By now, the policemen had joined them. Sadie explained about the missing page, then turned back to Lonnie. “Why on earth would Valentina have this?”
“I have no idea.”
In fact, the children’s game was the perfect hiding spot. But not for Valentina.
“How much do we know about Robin?”
Lonnie’s eyebrows knitted with concern. “That she worked as a nanny for those twins we saw in the park. I called her references and checked them out.”
That was easy enough to fake—just ask a friend to make up a story. “Was Robin here last night, when I called from London?”
Lonnie nodded. “I was in the kitchen, I’m not sure where she and Valentina were, exactly, but they were both here in the town house.”
Sadie tried to recall what she’d said to Lonnie. She’d definitely filled him in on the details of her conversation with Miss Quinn. About how the Tamerlane was somewhere deep in the library. And how she suspected that meant the apartment. “Could Robin have been listening in on the extension?”

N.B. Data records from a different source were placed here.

(** The table search: the code compares the queue identifier of every entry. *)
Fixpoint find_queue (tbl : list CFE_SB_PipeD_t) (SysQueueId : Z) : option Z :=
  match tbl with
  | [] => None
  | p :: tbl => if pd_SysQueueId p =? SysQueueId then Some (pd_PipeId p) else find_queue tbl SysQueueId
  end.

Definition CFE_SB_GetPipeIdByName (PipeIdPtr : ptr Z) (PipeName : ptr string) : M G (Z * ptr Z) :=
  '(Status, PendingEventID, SysQueueId) ←
    (match PipeName, PipeIdPtr with
     | Some name, Some _ =>
         '(Status, q) ← gets (λ s, OS_QueueGetIdByName name (Queues s));
         if Status =? OS_SUCCESS then mret (CFE_SUCCESS, 0, q)
         else mret (CFE_SB_BAD_ARGUMENT, CFE_SB_GETPIPEIDBYNAME_NAME_ERR_EID, q)
     | _, _ => mret (CFE_SB_BAD_ARGUMENT, CFE_SB_GETPIPEIDBYNAME_NULL_ERR_EID, 0)
     end);
  CFE_SB_LockSharedData;;
  tbl ← gets PipeTbl;
  let '(Status, PendingEventID, PipeIdPtr) :=
    if Status =? CFE_SUCCESS then
      match find_queue tbl SysQueueId with
      | Some id => (CFE_SUCCESS, PendingEventID, (λ _, id) <$> PipeIdPtr)
      | None => (CFE_SB_BAD_ARGUMENT, CFE_SB_GETPIPEIDBYNAME_NAME_ERR_EID, PipeIdPtr)
      end
    else (Status, PendingEventID, PipeIdPtr) in
  when (negb (Status =? CFE_SUCCESS)) (hk (λ k, k <| GetPipeIdByNameErrorCounter ::= incr 8 |>));;
  CFE_SB_UnlockSharedData;;
  (if Status =? CFE_SUCCESS then CFE_EVS_SendEventWithAppID CFE_SB_GETPIPEIDBYNAME_EID DEBUG
   else CFE_EVS_SendEventWithAppID PendingEventID ERROR);;
  mret (Status, PipeIdPtr).

(** ** Sending *)

(** The results are the status and the values of the out parameters MsgIdPtr,
    SizePtr and RouteIdPtr, which the arguments initialise. *)
Definition CFE_SB_TransmitMsgValidate (c : Caller) (MsgPtr : ptr Message) (MsgId Size RouteId : Z)
  : M G (Z * Z * Z * Z) :=
  let '(Status, PendingEventID) :=
    match MsgPtr with
    | None => (CFE_SB_BAD_ARGUMENT, CFE_SB_SEND_BAD_ARG_EID)
    | Some _ => (CFE_SUCCESS, 0)
    end in
  let '(Status, PendingEventID, MsgId) :=
    if Status =? CFE_SUCCESS then
      let MsgId := default MsgId (CFE_MSG_GetMsgId cfg_msgid MsgPtr (Some MsgId)).2 in
      if negb (CFE_SB_IsValidMsgId MsgId) then (CFE_SB_BAD_ARGUMENT, CFE_SB_SEND_INV_MSGID_EID, MsgId)
      else (Status, PendingEventID, MsgId)
    else (Status, PendingEventID, MsgId) in
  let '(Status, PendingEventID, Size) :=
    if Status =? CFE_SUCCESS then
      let Size := default Size (CFE_MSG_GetSize MsgPtr (Some Size)).2 in
      if CFE_MISSION_SB_MAX_SB_MSG_SIZE <? Size then (CFE_SB_MSG_TOO_BIG, CFE_SB_MSG_TOO_BIG_EID, Size)
      else (Status, PendingEventID, Size)
    else (Status, PendingEventID, Size) in
  '(PendingEventID, RouteId) ←
    (if Status =? CFE_SUCCESS then
       CFE_SB_LockSharedData;;
       RouteId ← sbr (CFE_SBR_GetRouteId MsgId);
       PendingEventID ←
         (if negb (CFE_SBR_IsValidRouteId RouteId) then
            hk (λ k, k <| NoSubscribersCounter ::= incr 8 |>);;
            mret CFE_SB_SEND_NO_SUBS_EID
          else mret PendingEventID);
       CFE_SB_UnlockSharedData;;
       mret (PendingEventID, RouteId)
     else mret (PendingEventID, RouteId));
  (if PendingEventID =? 0 then mret tt
   else if PendingEventID =? CFE_SB_SEND_NO_SUBS_EID then
     granted ← CFE_SB_RequestToSendEvent c CFE_SB_SEND_NO_SUBS_EID_BIT;
     when granted
       (CFE_EVS_SendEventWithAppID CFE_SB_SEND_NO_SUBS_EID INFORMATION;;
        CFE_SB_FinishSendEvent c CFE_SB_SEND_NO_SUBS_EID_BIT)
   else CFE_EVS_SendEventWithAppID PendingEventID ERROR);;
  mret (Status, MsgId, Size, RouteId).

(** CFE_SB_SendErrEventBuf_t ([ErrStat] is set for write errors only, and read for
    the text of their event); EvtBuf has CFE_PLATFORM_SB_MAX_DEST_PER_PKT entries. *)
Record CFE_SB_SendErrEventBuf_t := mkSendErr { se_EventId : Z; se_ErrStat : option Z; se_PipeId : Z }.

Definition push_err (e : CFE_SB_SendErrEventBuf_t) (errs : list CFE_SB_SendErrEventBuf_t)
  : M G (list CFE_SB_SendErrEventBuf_t) :=
  if Z.of_nat (length errs) <? CFE_PLATFORM_SB_MAX_DEST_PER_PKT then mret (errs ++ [e]) else undef.
Definition CFE_SB_INIT_EID : Z := 1.
Definition CFE_SB_CMD0_RCVD_EID : Z := 28.
Definition CFE_SB_CMD1_RCVD_EID : Z := 29.
Definition CFE_SB_SND_STATS_EID : Z := 32.
Definition CFE_SB_ENBL_RTE1_EID : Z := 33.
Definition CFE_SB_ENBL_RTE2_EID : Z := 34.
Definition CFE_SB_ENBL_RTE3_EID : Z := 35.
Definition CFE_SB_DSBL_RTE1_EID : Z := 36.
Definition CFE_SB_DSBL_RTE2_EID : Z := 37.
Definition CFE_SB_DSBL_RTE3_EID : Z := 38.
Definition CFE_SB_SND_RTG_EID : Z := 39.
Definition CFE_SB_SND_RTG_ERR1_EID : Z := 40.
Definition CFE_SB_BAD_CMD_CODE_EID : Z := 42.
Definition CFE_SB_BAD_MSGID_EID : Z := 43.
Definition CFE_SB_FULL_SUB_PKT_EID : Z := 44.
Definition CFE_SB_PART_SUB_PKT_EID : Z := 45.
Definition CFE_SB_FILEWRITE_ERR_EID : Z := 49.
Definition CFE_SB_LEN_ERR_EID : Z := 61.

Definition CFE_SB_CMD_PIPE_DEPTH : Z := 32.
Definition CFE_SB_CMD_PIPE_NAME : string := "SB_CMD_PIPE".
Definition CFE_SB_SUB_ENTRIES_PER_PKT : Z := 20.
Definition CFE_MISSION_SB_MAX_PIPES : Z := 64.
Definition CFE_SB_MAX_CFG_FILE_EVENTS_TO_FILTER : nat := 8.
Definition CFE_PLATFORM_SB_DEFAULT_ROUTING_FILENAME : list Z := chars "/ram/cfe_sb_route.dat" ++ [0].
Definition CFE_PLATFORM_SB_DEFAULT_PIPE_FILENAME : list Z := chars "/ram/cfe_sb_pipe.dat" ++ [0].
Definition CFE_PLATFORM_SB_DEFAULT_MAP_FILENAME : list Z := chars "/ram/cfe_sb_msgmap.dat" ++ [0].
Definition CFE_FS_SubType_SB_PIPEDATA : Z := 20.
Definition CFE_FS_SubType_SB_ROUTEDATA : Z := 21.
Definition CFE_FS_SubType_SB_MAPDATA : Z := 22.
Definition CFE_STATUS_REQUEST_ALREADY_PENDING : Z := s32 0xc8000004.
Definition sb_path_len : nat := 64.
Definition sb_api_len : nat := 20.
(* ===== verification/EsPoolInit.v ===== *)
(** * Creating and recovering a memory pool

    The sort of the block sizes, the alignment mask, the fresh pool, and the recovery of
    the blocks from the memory of a pool whose record was lost. *)
From Stdlib Require Import Sorted.
From S2P Require Import Prelude Bytes Config EsPool EsPoolInv EsPoolOps.

(** ** Sorting the block sizes *)

Definition below (x : Z) (l : list Z) : nat := length (filter (λ y, y < x) l).

(** The number of pairs in the wrong order. *)
Fixpoint inversions (l : list Z) : nat :=
  match l with [] => 0 | x :: l => below x l + inversions l end.

Lemma below_perm x l l' : l ≡ₚ l' → below x l = below x l'.
Proof. intros H. unfold below. by rewrite H. Qed.

Lemma inversions_bound l : (inversions l ≤ length l * length l)%nat.
Proof.
  induction l as [|x l IH]; cbn; [lia|]. pose proof (length_filter (λ y, y < x) l) as H. unfold below. nia.
Qed.

Lemma xor_swap x y : let x' := Z.lxor x y in let y' := Z.lxor y x' in Z.lxor x' y' = y ∧ y' = x.
Proof.
  cbn. split; Z_bits i Hi; rewrite !Z.lxor_spec; by destruct (Z.testbit x i), (Z.testbit y i).
Qed.

Lemma sort_pass_spec x l : let '(l', n) := sort_pass x l in
  l' ≡ₚ x :: l ∧ (inversions l' + n = inversions (x :: l))%nat ∧ (n = 0%nat → l' = x :: l ∧ Sorted Z.le (x :: l)).
Proof.
  revert x. induction l as [|y l IH]; intros x; cbn [sort_pass].
  { split_and!; [done|done|]. intros _. split; [done|]. by repeat constructor. }
  destruct (Z.ltb_spec y x) as [Hlt|Hge].
  - destruct (xor_swap x y) as [E1 E2]. cbn in E1, E2. rewrite E1, E2. specialize (IH x). destruct (sort_pass x l) as [l' n].
    destruct IH as (Hp & Hi & _). split_and!; [|cbn [inversions]|done].
    + rewrite Hp. apply perm_swap.
    + rewrite (below_perm _ _ _ Hp). cbn [inversions] in Hi. unfold below in *. rewrite !filter_cons.
      rewrite (decide_False (P := x < y)), (decide_True (P := y < x)) by lia. cbn. lia.
  - specialize (IH y). destruct (sort_pass y l) as [l' n]. destruct IH as (Hp & Hi & Hs). split_and!.
    + by rewrite Hp.
    + cbn [inversions]. rewrite (below_perm _ _ _ Hp). cbn [inversions] in Hi. lia.
    + intros ->. destruct Hs as [-> Hs]; [done|]. split; [done|]. constructor; [done|]. by constructor.
Qed.

Lemma sort_loop_spec fuel l : (inversions l ≤ fuel)%nat → ∃ l', sort_loop fuel l = Some l' ∧ l' ≡ₚ l ∧ Sorted Z.le l'.
Proof.
  revert l. induction fuel as [|fuel IH]; intros [|x l] Hf; try by (exists []; repeat constructor).
  all: cbn [sort_loop]; pose proof (sort_pass_spec x l) as Hs; destruct (sort_pass x l) as [l' n]; destruct Hs as (Hp & Hi & Hs).
  all: destruct n as [|n]; [destruct Hs as [-> Hs]; [done|]; by exists (x :: l)|].
  - lia.
  - destruct (IH l') as (l'' & -> & Hp' & Hs'); [lia|]. exists l''. by rewrite <- Hp.
Qed.

(** ** The alignment mask *)

(** Bit [i] of [m'] tells whether [m] has one of the [w] bits from [i] on. *)
Definition smeared (w m m' : Z) : Prop :=
  ∀ i, 0 <= i → Z.testbit m' i = true ↔ ∃ d, 0 <= d < w ∧ Z.testbit m (i + d) = true.

Lemma smeared_double w m m' : 0 < w → smeared w m m' → smeared (2 * w) m (Z.lor m' (Z.shiftr m' w)).
Proof.
  intros Hw H i Hi. rewrite Z.lor_spec, Z.shiftr_spec, orb_true_iff, (H i), (H (i + w)) by lia. split.
  - intros [(d & Hd & E)|(d & Hd & E)]; [exists d|exists (w + d); rewrite Z.add_assoc]; (split; [lia|done]).
  - intros (d & Hd & E). destruct (Z.lt_ge_cases d w); [left; exists d; split; [lia|done]|right].
    exists (d - w). split; [lia|]. by replace (i + w + (d - w)) with (i + d) by lia.
Qed.

Lemma align_mask_spec n : 1 < n <= 2 ^ 32 → align_mask n = 2 ^ Z.log2_up n - 1.
Proof.
  intros Hn. unfold align_mask. destruct (Z.leb_spec n 1); [lia|]. set (m := n - 1).
  assert (smeared 1 m m) as H1.
  { intros i Hi. split; [intros E; exists 0; rewrite Z.add_0_r; split; [lia|done]|]. intros (d & Hd & E). by replace d with 0 in E by lia; rewrite Z.add_0_r in E. }
  apply smeared_double in H1; [|lia]. apply smeared_double in H1; [|lia]. apply smeared_double in H1; [|lia].
  apply smeared_double in H1; [|lia]. apply smeared_double in H1; [|lia].
  replace (2 ^ Z.log2_up n - 1) with (Z.ones (Z.succ (Z.log2 m))).
  2: { rewrite Z.ones_equiv, Z.log2_up_eqn by lia. unfold m. replace (Z.pred n) with (n - 1) by lia. lia. }
  assert (0 <= Z.log2 m < 32) as Hlog by (split; [apply Z.log2_nonneg|]; apply Z.log2_lt_pow2; unfold m; lia).
  Z_bits i Hi. apply eq_true_iff_eq. etransitivity; [exact (H1 i Hi)|]. rewrite Z.testbit_ones_nonneg, Z.ltb_lt by lia. split.
  - intros (d & Hd & E). destruct (Z.lt_ge_cases (Z.log2 m) (i + d)); [|lia]. rewrite Z.bits_above_log2 in E; [done|unfold m; lia|lia].
  - intros Hlt. exists (Z.log2 m - i). split; [lia|]. replace (i + (Z.log2 m - i)) with (Z.log2 m) by lia. apply Z.bit_log2. unfold m. lia.
Qed.

(** ** A fresh pool *)

Lemma lookup_zero (n : nat) i (fl : list Z) : replicate n [] !! i = Some fl → fl = [].
Proof. intros [-> _]%lookup_replicate_1. done. Qed.

(** The record CFE_ES_GenPoolInitialize leaves for valid arguments. *)
Definition fresh_rec (start size mask : Z) (sizes : list Z) : CFE_ES_GenPoolRecord_t :=
  mkGenPool size (size + start) mask start 0 0 (Z.of_nat (length sizes))
    (((λ n, mkBucket n 0 0 0 0) <$> sizes) ++ replicate (17 - length sizes)%nat zero_bucket).

Lemma fresh_inv B k start size sizes m : 0 <= k <= 31 → (0 < length sizes ≤ 17)%nat → Forall (λ n, 0 < n < 2 ^ 31) sizes →
  0 <= start → 0 <= size → size + start < 2 ^ 32 →
  pool_inv B k start sizes [] (replicate (length sizes) []) (mkPoolState (fresh_rec start size (2 ^ k - 1) sizes) m).
Proof.
  intros Hk Hl Hs H1 H2 H3. split; cbn; try done; try lia.
  - rewrite length_app, length_fmap, length_replicate. lia.
  - by rewrite length_replicate.
  - intros i n b fl Hn Hb Hfl. apply lookup_zero in Hfl as ->. pose proof (lookup_lt_Some _ _ _ Hn).
    rewrite lookup_app_l, list_lookup_fmap, Hn in Hb by (rewrite length_fmap; lia). injection Hb as <-. by split.
Qed.

Lemma Initialize_spec start size align nb list : Z.of_nat (length list) = nb → 0 < nb <= 17 → Forall (λ n, 0 < n) list →
  0 <= start → 0 <= size → size + start < 2 ^ 32 →
  ∃ sizes, CFE_ES_GenPoolInitialize start size align nb list = Some (CFE_SUCCESS, fresh_rec start size (align_mask align) sizes) ∧
    sizes ≡ₚ list ∧ Sorted Z.le sizes.
Proof.
  intros E Hnb Hpos H1 H2 H3. unfold CFE_ES_GenPoolInitialize. rewrite <- E.
  destruct (Z.ltb_spec CFE_PLATFORM_ES_POOL_MAX_BUCKETS (Z.of_nat (length list))) as [Hgt|_]; [unfold CFE_PLATFORM_ES_POOL_MAX_BUCKETS in Hgt; lia|].
  rewrite Z.ltb_irrefl, Nat2Z.id, firstn_all. cbn [orb].
  destruct (sort_loop_spec (length list * length list) list (inversions_bound list)) as (sizes & -> & Hp & Hs). cbn.
  exists sizes. split; [|done]. pose proof (Permutation_length Hp) as El. destruct sizes as [|n sizes]; [cbn in El; lia|].
  unfold fresh_rec. rewrite El, u64_small by (unfold is_u64; lia).
  replace (Z.to_nat (CFE_PLATFORM_ES_POOL_MAX_BUCKETS - Z.of_nat (length list))) with (17 - length list)%nat by (unfold CFE_PLATFORM_ES_POOL_MAX_BUCKETS; lia).
  cbn. rewrite <- Hp in Hpos. apply Forall_cons in Hpos as [Hn _]. destruct (Z.eqb_spec n 0); [lia|]. done.
Qed.

(** A size list with a zero is refused. *)
Lemma Initialize_zero start size align nb list : Z.of_nat (length list) = nb → 0 < nb <= 17 → Forall (λ n, 0 <= n) list → 0 ∈ list →
  ∃ r, CFE_ES_GenPoolInitialize start size align nb list = Some (CFE_ES_ERR_MEM_BLOCK_SIZE, r).
Proof.
  intros E Hnb Hpos H0. unfold CFE_ES_GenPoolInitialize. rewrite <- E.
  destruct (Z.ltb_spec CFE_PLATFORM_ES_POOL_MAX_BUCKETS (Z.of_nat (length list))) as [Hgt|_]; [unfold CFE_PLATFORM_ES_POOL_MAX_BUCKETS in Hgt; lia|].
  rewrite Z.ltb_irrefl, Nat2Z.id, firstn_all. cbn [orb].
  destruct (sort_loop_spec (length list * length list) list (inversions_bound list)) as (sizes & -> & Hp & Hs). cbn.
  rewrite <- Hp in H0, Hpos. destruct sizes as [|n sizes]; [by apply elem_of_nil in H0|]. cbn.
  assert (n = 0) as ->; [|eauto]. apply Sorted_StronglySorted in Hs; [|intros ???; lia]. apply StronglySorted_inv in Hs as [_ Hs].
  apply elem_of_cons in H0 as [<-|H0]; [done|]. rewrite Forall_cons in Hpos. destruct Hpos as [Hn _].
  rewrite Forall_forall in Hs. specialize (Hs 0 H0). lia.
Qed.

(** ** Recovery *)

Lemma layout_split k start sizes l1 l2 t tail : layout k start sizes (l1 ++ l2) tail → layout k start sizes l1 t → layout k t sizes l2 tail.
Proof.
  revert start. induction l1 as [|x l1 IH]; intros start H1 H2; cbn in *; [by subst|].
  destruct H1 as (_ & n & Hn & H1), H2 as (_ & n' & Hn' & H2). assert (n' = n) as -> by congruence. by eapply IH.
Qed.

Section rebuild.
Context (B : Z).

(** The bucket of a block from its descriptor. *)
Lemma tag_bucket sizes r m x n : desc_ok B sizes m x → NumBuckets r = Z.of_nat (length sizes) → (0 < length sizes ≤ 17)%nat → sizes !! bkt x = Some n →
  match CFE_ES_GenPoolGetBucketState r (u16 (Allocated (desc B m x) - CFE_ES_MEMORY_DEALLOCATED)) with
  | Some i => (Some i, u16 (Allocated (desc B m x) - CFE_ES_MEMORY_DEALLOCATED), true)
  | None => (CFE_ES_GenPoolGetBucketState r (u16 (Allocated (desc B m x) - CFE_ES_MEMORY_ALLOCATED)),
             u16 (Allocated (desc B m x) - CFE_ES_MEMORY_ALLOCATED), false)
  end = (Some (Z.of_nat (bkt x)), Z.of_nat (length sizes) - Z.of_nat (bkt x), match st x with Some _ => false | None => true end).
Proof.
  intros Hd Enb Hnb Hn. pose proof (tag_range sizes x n Hnb Hn) as Ht. pose proof (lookup_lt_Some _ _ _ Hn).
  rewrite (do_tag _ _ _ _ Hd). unfold tag. destruct (st x).
  - rewrite (bucket_state_bad r (Z.of_nat (length sizes))); [|done|lia|].
    + rewrite u16_small by (unfold is_u16; lia). rewrite Z.add_simpl_l, (bucket_state _ (Z.of_nat (length sizes))) by (done || lia). done.
    + unfold CFE_ES_MEMORY_ALLOCATED, CFE_ES_MEMORY_DEALLOCATED, u16. rewrite <- (Z.mod_add _ 1) by lia. rewrite Z.mod_small; lia.
  - rewrite u16_small by (unfold is_u16; lia). rewrite Z.add_simpl_l, (bucket_state _ (Z.of_nat (length sizes))) by (done || lia). done.
Qed.
(* ===== verification/EsPoolProps.v ===== *)
(** * What a memory pool guarantees

    A pool and its clients as a state machine: the clients get blocks, put back what
    they were given (and addresses outside of the pool), and write into the blocks they
    hold. *)
From Stdlib Require Import Sorted.
From S2P Require Import Prelude Bytes Config EsPool EsPoolInv EsPoolOps EsPoolInit EsMemPool.

Implicit Types (l : list blk) (s : PoolState).

(** ** The clients' view *)

(** The blocks clients hold, with the sizes they asked for, are the allocated ones; the
    offsets ever given out are those of the blocks there are, and a block is of the
    smallest bucket for its size. *)
Record view (sizes : list Z) l (live : gmap Z Z) (given : gset Z) : Prop := {
  vw_live o n : live !! o = Some n ↔ ∃ x, x ∈ l ∧ off x = o ∧ st x = Some n;
  vw_given o : o ∈ given ↔ ∃ x, x ∈ l ∧ off x = o;
  vw_fits x n : x ∈ l → st x = Some n → fits sizes 0 n = Some (bkt x);
}.

Lemma elem_mid_inv {A} (l1 l2 : list A) (x y : A) : y ∈ l1 ++ x :: l2 ↔ y = x ∨ y ∈ l1 ++ l2.
Proof. rewrite !elem_of_app, elem_of_cons. tauto. Qed.

Lemma view_set sizes l1 x v l2 live given : view sizes (l1 ++ x :: l2) live given → (∀ y, y ∈ l1 ++ l2 → off x ≠ off y) →
  (∀ n, v = Some n → fits sizes 0 n = Some (bkt x)) →
  view sizes (l1 ++ x <| st := v |> :: l2) (partial_alter (λ _, v) (off x) live) given.
Proof.
  intros [Hl Hg Hf] Hne Hv. split.
  - intros o n. destruct (decide (off x = o)) as [<-|Ho].
    + rewrite lookup_partial_alter_eq. split.
      * intros ->. exists (x <| st := Some n |>). by rewrite elem_mid_inv; split; [left|].
      * intros (y & [->|Hy]%elem_mid_inv & E & Est); [done|]. by destruct (Hne y Hy).
    + rewrite lookup_partial_alter_ne, Hl by done. split; intros (y & [->|Hy]%elem_mid_inv & E & Est); try done;
        (exists y; rewrite elem_mid_inv; auto).
  - intros o. rewrite Hg. split; intros (y & [->|Hy]%elem_mid_inv & E); eexists; rewrite elem_mid_inv; eauto.
  - intros y n [->|Hy]%elem_mid_inv Hst; [by apply Hv|]. apply Hf; [|done]. rewrite elem_mid_inv. by right.
Qed.

Lemma view_snoc sizes l x n live given : view sizes l live given → st x = Some n → (∀ y, y ∈ l → off x ≠ off y) →
  fits sizes 0 n = Some (bkt x) → view sizes (l ++ [x]) (<[off x := n]> live) ({[off x]} ∪ given).
Proof.
  intros [Hl Hg Hf] Hst Hne Hx. split.
  - intros o n'. destruct (decide (off x = o)) as [<-|Ho].
    + rewrite lookup_insert_eq. split.
      * intros [= ->]. exists x. by rewrite elem_mid_inv; auto.
      * intros (y & [->|Hy]%elem_mid_inv & E & Est); [congruence|]. rewrite app_nil_r in Hy. by destruct (Hne y Hy).
    + rewrite lookup_insert_ne, Hl by done. split; intros (y & Hy & E & Est).
      * exists y. rewrite elem_mid_inv, app_nil_r. auto.
      * apply elem_mid_inv in Hy as [->|Hy]; [done|]. rewrite app_nil_r in Hy. eauto.
  - intros o. rewrite elem_of_union, elem_of_singleton, Hg. split.
    + intros [->|(y & Hy & E)]; [exists x|exists y]; rewrite elem_mid_inv, ?app_nil_r; auto.
    + intros (y & [->|Hy]%elem_mid_inv & E); [by left|]. rewrite app_nil_r in Hy. eauto.
  - intros y n' [->|Hy]%elem_mid_inv Hst'; [congruence|]. rewrite app_nil_r in Hy. by apply Hf.
Qed.

Section machine.
Context (B : Z).

(** A client writes a byte of a block it holds. *)
Definition client_write (a v : Z) s : PoolState := s <| Mem ::= <[a := v]> |>.

(** No descriptor after the last block: nothing was left there when the pool was
    created. *)
Definition ends_here s : Prop :=
  let o := next_block (Rec s) in
  PoolMaxOffset (Rec s) < o ∨ CheckBits (bd_at (Mem s) (B + o - 24)) ≠ CFE_ES_CHECK_PATTERN.

Inductive pool_reach (r0 : CFE_ES_GenPoolRecord_t) : PoolState → gmap Z Z → gset Z → Prop :=
| reach_init m : pool_reach r0 (mkPoolState r0 m) ∅ ∅
| reach_get s live given size o s' : pool_reach r0 s live given → 0 <= size →
    CFE_ES_GenPoolGetBlock B 0 size s = Some ((CFE_SUCCESS, o), s') →
    pool_reach r0 s' (<[o := size]> live) ({[o]} ∪ given)
| reach_refused s live given size o status s' : pool_reach r0 s live given → 0 <= size →
    CFE_ES_GenPoolGetBlock B 0 size s = Some ((status, o), s') → status ≠ CFE_SUCCESS → pool_reach r0 s' live given
| reach_put s live given o status n s' : pool_reach r0 s live given →
    (o ∈ given ∨ o < 24 ∨ TailPosition (Rec s) <= o) →
    CFE_ES_GenPoolPutBlock B 0 o s = Some ((status, n), s') →
    pool_reach r0 s' (if status =? CFE_SUCCESS then delete o live else live) given
| reach_write s live given o n a v : pool_reach r0 s live given → live !! o = Some n → B + o <= a < B + o + n →
    pool_reach r0 (client_write a v s) live given
| reach_rebuild s live given status s' : pool_reach r0 s live given → ends_here s →
    CFE_ES_GenPoolRebuild B (mkPoolState r0 (Mem s)) = Some (status, s') → pool_reach r0 s' live given.

(** Writes outside of the descriptors do not matter. *)
Lemma inv_frame k start sizes l fs s m' : pool_inv B k start sizes l fs s → (∀ x, x ∈ l → desc B (Mem s) x = desc B m' x) →
  pool_inv B k start sizes l fs (s <| Mem := m' |>).
Proof.
  intros [M1 M2 M3 M4 M5 M6 M7 M8 M9 M10] Hm. split; try done.
  - eapply Forall_forall. intros x Hx. eapply desc_ok_frame; [by apply Hm|]. by eapply Forall_forall in Hx.
  - intros i n b fl Hn Hb Hfl. destruct (M9 i n b fl Hn Hb Hfl) as [E1 E2 E3 E4 E5 E6]. split; try done.
    eapply free_chain_frame; [|exact E2]. intros o Ho. rewrite E3 in Ho. apply free_in_elem in Ho as (y & Hy & <- & _). by apply Hm.
Qed.

Lemma inv_error k start sizes l fs s f : pool_inv B k start sizes l fs s →
  pool_inv B k start sizes l fs (s <| Rec ::= λ r, r <| ValidationErrorCount ::= f |> |>).
Proof. by intros [M1 M2 M3 M4 M5 M6 M7 M8 M9 M10]. Qed.

Lemma write_desc k start sizes l fs s x y a v : pool_inv B k start sizes l fs s → x ∈ l → y ∈ l →
  B + off x <= a < B + off x + sz sizes x → desc B (Mem s) y = desc B (<[a := v]> (Mem s)) y.
Proof.
  intros Hi Hx Hy Ha. apply bd_at_agree. intros j Hj. symmetry. apply byte_insert_ne. intros ->.
  pose proof (pi_pos _ _ _ _ _ _ _ Hi) as Hpos. destruct (pi_mask _ _ _ _ _ _ _ Hi) as [_ Hk]. pose proof (pi_layout _ _ _ _ _ _ _ Hi) as Hl.
  pose proof (below_next _ _ _ _ _ _ _ _ Hi Hy). destruct (decide (off x = off y)); [lia|].
  destruct (layout_apart _ _ (proj1 Hk) Hpos _ _ _ _ _ Hl Hx Hy); [done|lia..].
Qed.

“I suppose. But why would she?”
“Lonnie, think back. Is there a chance that she would listen to our weekly check-in calls, when I told you about what was going on at the library?”
“Again, I have no idea. What are you getting at?”
“We have to go to the library. Now. LuAnn, you stay here in case they return in the meantime.”
LuAnn rose. “No, I want to come with you.”
Lonnie took her hand in his. “Please stay, so one of us is here if they do come back.”
Reluctantly, LuAnn relented.
Sadie grabbed her coat and made one call before they left, to Nick. His answering machine picked up, but she left a message telling him it was urgent and to meet them at the library.
She hadn’t seen the danger, and it turned out that it had been right in front of her.
“I’m sorry, Ms. Donovan, I can’t let you in.”
The burly security guard at the library’s side entrance put up his hand, but couldn’t quite meet her eyes. She’d brought the man a cup of coffee a couple of times a week since she’d begun working there, and almost felt sorry for him, having to keep her out on Dr. Hooper’s orders.